Included in this test kit are two master mixes. The BCL1/JH master mix targets the major translocation cluster (MTC) of the BCL1 locus and the joining region of the Ig heavy chain locus. The other master mix, the Specimen Control Size Ladder, targets multiple genes and generates a series of amplicons of 100, 200, 300, 400, and 600 base pairs to ensure that the quality and quantity of input DNA is adequate to yield a valid result. These robust Invivoscribe assays can be used to test DNA extracted from virtually any source.
- Specimen Requirements
This assay tests genomic DNA
- 5cc of peripheral blood, bone marrow biopsy, or bone marrow aspirate anti-coagulated with heparin or EDTA. Ship at ambient temperature; OR
- Minimum 5mm cube of tissue shipped frozen; or at room temperature or on ice in RPMI 1640; OR
- 2µg of genomic DNA; OR
- Formalin-fixed paraffin embedded tissue or slides.
Warranty and Liability
Invivoscribe, Inc. (Invivoscribe®) is committed to providing the highest quality products. Invivoscribe® warrants that the products meet or exceed the performance standards described in the Instructions For Use, as to products with such an insert. If a product is covered by product specifications and does not perform as specified, our policy is to replace the product or credit the full purchase price. No other warranties of any kind, expressed or implied, are provided by Invivoscribe®. Invivoscribe® liability shall not exceed the purchase price of the product. Invivoscribe shall have no liability for direct, indirect, consequential or incidental damages arising from the use, results of use, or inability to use its products; product efficacy under purchaser controlled conditions in purchaser’s laboratory must be established and continually monitored through purchaser defined and controlled processes including but not limited to testing of positive, negative, and blank controls every time a sample is tested. Ordering, acceptance, and use of product constitutes purchaser acceptance of sole responsibility for assuring product efficacy and purchaser agreement to the limitation of liability set forth in this paragraph.
This product is for Research Use Only; not for use in diagnostic procedures.
This product is covered by one or more of the following: European Patent Number 1549764, European Patent Number 2418287, European Patent Number 2460889, Japanese Patent Number 4708029, United States Patent 8859748, United States Patent 10280462, and related pending and future applications.
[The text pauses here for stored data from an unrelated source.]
(* ===== verification/_CoqProject ===== *)
-Q . S2P
Prelude.v
Core.v
OrgRoles.v
Auth.v
Assets.v
Events.v
Json.v
JsonFacts.v
Calendar.v
Attachments.v
TaskValues.v
SchemaModel.v
SchemaParser.v
SchemaValue.v
SchemaValueProofs.v
SchemaCheck.v
DialPolicy.v
LedgerValues.v
TaskWork.v
Database.v
Tx.v
LedgerSpec.v
Outbox.v
LedgerHelpers.v
LedgerStore.v
HelperSpecs.v
ReviewSpecs.v
StoreSpecs.v
Refinement.v
LedgerCorrect.v
LedgerReplay.v
LedgerBehaviour.v
LedgerInvariants.v
EscrowSpecs.v
LedgerService.v
DeliveryDB.v
TaskDB.v
OrgStore.v
TaskRows.v
TaskStore.v
CollectibleStore.v
CatalogStore.v
CollectibleService.v
TaskService.v
TaskSpecs.v
SweepSpecs.v
ReservationSpecs.v
CreationSpecs.v
GallerySpecs.v
Lifecycle.v
GalleryFrames.v
GalleryLife.v
GalleryCorrect.v
LifecycleCorrect.v
Inbox.v
EventStore.v
Recorder.v
DeliverySpecs.v
DeliveryCorrect.v
DeliverySystem.v
DeliveryProgress.v
DeliveryHealthy.v
Webhooks.v
WebhookWire.v
WireFacts.v
WebhookDispatch.v
WebhookPump.v
WebhookDrain.v
WebhookBehaviour.v
SubmissionStore.v
SubmissionService.v
SubmissionCorrect.v
SubmissionLife.v
Samples.v
Witnesses.v
SchemaWitnesses.v
DeliveryWitnesses.v
TaskWitnesses.v
GalleryWitnesses.v
WebhookWitnesses.v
All of these patents and applications are licensed exclusively to Invivoscribe®. Additional patents licensed to Invivoscribe covering some of these products apply elsewhere. Many of these products require nucleic acid amplification methods such as Polymerase Chain Reaction (PCR). No license under these patents to use amplification processes or enzymes is conveyed expressly or by implication to the purchaser by the purchase of this product.